Please give back word for word the lines of the material below between the line containing "Definition re_sub_spaces (s" and the line containing "Definition regex := list (bool * atom).", inclusive.

━━━━━━━━━━━━━━━━━━━━

(** * parse_drd.py: header location, span segmentation and tree assembly

    A shallow embedding of [src/parse_drd.py].  The text buffer is a list of
    characters; the two regular expressions of the script are values of a small
    regex syntax run by a backtracking matcher with Python's greedy
    longest-first order; [re.finditer] is the leftmost, non-overlapping scan;
    the two [for ... in enumerate(...)] loops thread their accumulators
    explicitly; every Python operation that can raise ([match.group],
    [int], [dict[key]]) returns an [option] and the loops run in the option
    monad, so that an exception is a [None] and the absence of exceptions is
    a theorem.

    Characters are code points below 256 ([ascii]).  On that range Python's
    [\s] and [str.strip] agree on the set [is_space], [\d] is ['0'..'9'] and
    [.] is every character but the line feed.  The one setting of the
    interpreter that the script depends on, the cap on the number of digits
    that [int] converts, is a parameter of the parser. *)

From Stdlib Require Import ZArith Ascii String List Bool Lia DecimalString.
From stdpp Require Import base option list strings gmap.

(** ** Characters and strings *)

Definition chars (s : string) : list ascii := list_ascii_of_string s.

Definition ord (c : ascii) : nat := nat_of_ascii c.

(** [str.isspace] and the regex class [\s]: TAB..CR, FS..US, space, NEL and
    the no-break space. *)
Definition is_space (c : ascii) : bool :=
  let n := ord c in
  ((9 <=? n) && (n <=? 13)) || ((28 <=? n) && (n <=? 32)) || (n =? 133) || (n =? 160).

(** The regex class [\d]. *)
Definition is_digit (c : ascii) : bool :=
  let n := ord c in (48 <=? n) && (n <=? 57).

(** The regex class [[A-Z]]. *)
Definition is_upper (c : ascii) : bool :=
  let n := ord c in (65 <=? n) && (n <=? 90).

(** The regex atom [.] (no DOTALL flag): anything but the line feed. *)
Definition not_newline (c : ascii) : bool := negb (ord c =? 10).

(** The characters at which [str.splitlines] breaks a line: LF, VT, FF, CR,
    FS, GS, RS and NEL. *)
Definition is_linebreak (c : ascii) : bool :=
  let n := ord c in
  ((10 <=? n) && (n <=? 13)) || ((28 <=? n) && (n <=? 30)) || (n =? 133).

Definition newline : ascii := "010"%char.
Definition space : ascii := " "%char.

(** [s[a:b]] for non-negative [a] and [b]. *)
Definition slice (s : list ascii) (a b : nat) : list ascii := take (b - a) (drop a s).

(** [s.replace(old, new)] for one-character [old] and [new]. *)
Definition replace (old new : ascii) (s : list ascii) : list ascii :=
  (λ c, if decide (c = old) then new else c) <$> s.

Fixpoint lstrip (s : list ascii) : list ascii :=
  match s with
  | c :: s' => if is_space c then lstrip s' else s
  | [] => []
  end.

Definition rstrip (s : list ascii) : list ascii := reverse (lstrip (reverse s)).

(** [s.strip()] *)
Definition strip (s : list ascii) : list ascii := rstrip (lstrip s).

(** [re.sub(r'\s+', ' ', s)]: every maximal run of white space becomes one
    space.  [in_run] tells that the character before [s] was white space. *)
Fixpoint sub_spaces (in_run : bool) (s : list ascii) : list ascii :=
  match s with
  | c :: s' =>
      if is_space c then (if in_run then sub_spaces true s' else space :: sub_spaces true s')
      else c :: sub_spaces false s'
  | [] => []
  end.

Definition re_sub_spaces (s : list ascii) : list ascii := sub_spaces false s.

(** Lines 45 and 47: what is stored as a Level's description. *)
Definition normalize_description (text : list ascii) : list ascii :=
  re_sub_spaces (strip (replace newline space text)).

(** The order of the specification: replace, collapse, then trim. *)
Definition normalize_description_spec (text : list ascii) : list ascii :=
  strip (re_sub_spaces (replace newline space text)).

(** The value of a string of decimal digits. *)
Definition digit_value (c : ascii) : Z := Z.of_nat (ord c) - 48.

Definition digits_value (s : list ascii) : Z :=
  foldl (λ acc c, 10 * acc + digit_value c)%Z 0%Z s.

(** [str(n)], as used by the f-strings. *)
Definition str (n : Z) : list ascii := chars (NilZero.string_of_int (Z.to_int n)).

(** ** Regular expressions *)

Inductive atom :=
| Lit (c : ascii)          (* a literal character *)
| Cls (p : ascii → bool)   (* one character of a class *)
| Star (p : ascii → bool)  (* greedy [p*] *)
| Plus (p : ascii → bool). (* greedy [p+] *)

(** A pattern is a sequence of atoms; the flag marks the atoms that sit in a
    capture group. *)
Definition regex := list (bool * atom).

(** A successful match: the captured groups and the number of characters
    consumed. *)
Definition found : Type := list (list ascii) * nat.

Definition emit (cap : bool) (w : list ascii) (r : found) : found :=
  (if cap then w :: r.1 else r.1, length w + r.2).

(** Greedy repetition with backtracking: take as many characters of [p] as
    there are, and give them back one by one while the rest of the pattern,
    [k], fails. *)
Fixpoint greedy (p : ascii → bool) (k : list ascii → option found) (s : list ascii)
  : option (list ascii * found) :=
  match s with
  | c :: s' =>
      if p c then
        match greedy p k s' with
        | Some (w, r) => Some (c :: w, r)
        | None => pair [] <$> k s
        end
      else pair [] <$> k s
  | [] => pair [] <$> k s
  end.

(** [pattern.match] anchored at the head of [s]. *)
Fixpoint match_here (re : regex) (s : list ascii) {struct re} : option found :=
  match re with
  | [] => Some ([], 0)
  | (cap, a) :: re' =>
      match a with
      | Lit x =>
          match s with
          | c :: s' => if decide (c = x) then emit cap [c] <$> match_here re' s' else None
          | [] => None
          end
      | Cls p =>
          match s with
          | c :: s' => if p c then emit cap [c] <$> match_here re' s' else None
          | [] => None
          end
      | Star p => (λ wr, emit cap wr.1 wr.2) <$> greedy p (match_here re') s
      | Plus p =>
          match s with
          | c :: s' =>
              if p c then (λ wr, emit cap (c :: wr.1) wr.2) <$> greedy p (match_here re') s'
              else None
          | [] => None
          end
      end
  end.

(** A match object: [m.start()], [m.end()] and the captured groups. *)
Record rmatch := { m_start : nat; m_end : nat; m_groups : list (list ascii) }.

(** [m.group(k)] for [k >= 1]; a group the pattern does not have is the
    [IndexError] branch. *)
Definition group (m : rmatch) (k : nat) : option (list ascii) := m_groups m !! (k - 1).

━━━━━━━━━━━━━━━━━━━━

### [Answer area]
Definition re_sub_spaces (s : list ascii) : list ascii := sub_spaces false s.

(** Lines 45 and 47: what is stored as a Level's description. *)
Definition normalize_description (text : list ascii) : list ascii :=
  re_sub_spaces (strip (replace newline space text)).

(** The order of the specification: replace, collapse, then trim. *)
Definition normalize_description_spec (text : list ascii) : list ascii :=
  strip (re_sub_spaces (replace newline space text)).

(** The value of a string of decimal digits. *)
Definition digit_value (c : ascii) : Z := Z.of_nat (ord c) - 48.

Definition digits_value (s : list ascii) : Z :=
  foldl (λ acc c, 10 * acc + digit_value c)%Z 0%Z s.

(** [str(n)], as used by the f-strings. *)
Definition str (n : Z) : list ascii := chars (NilZero.string_of_int (Z.to_int n)).

(** ** Regular expressions *)

Inductive atom :=
| Lit (c : ascii)          (* a literal character *)
| Cls (p : ascii → bool)   (* one character of a class *)
| Star (p : ascii → bool)  (* greedy [p*] *)
| Plus (p : ascii → bool). (* greedy [p+] *)

(** A pattern is a sequence of atoms; the flag marks the atoms that sit in a
    capture group. *)
Definition regex := list (bool * atom).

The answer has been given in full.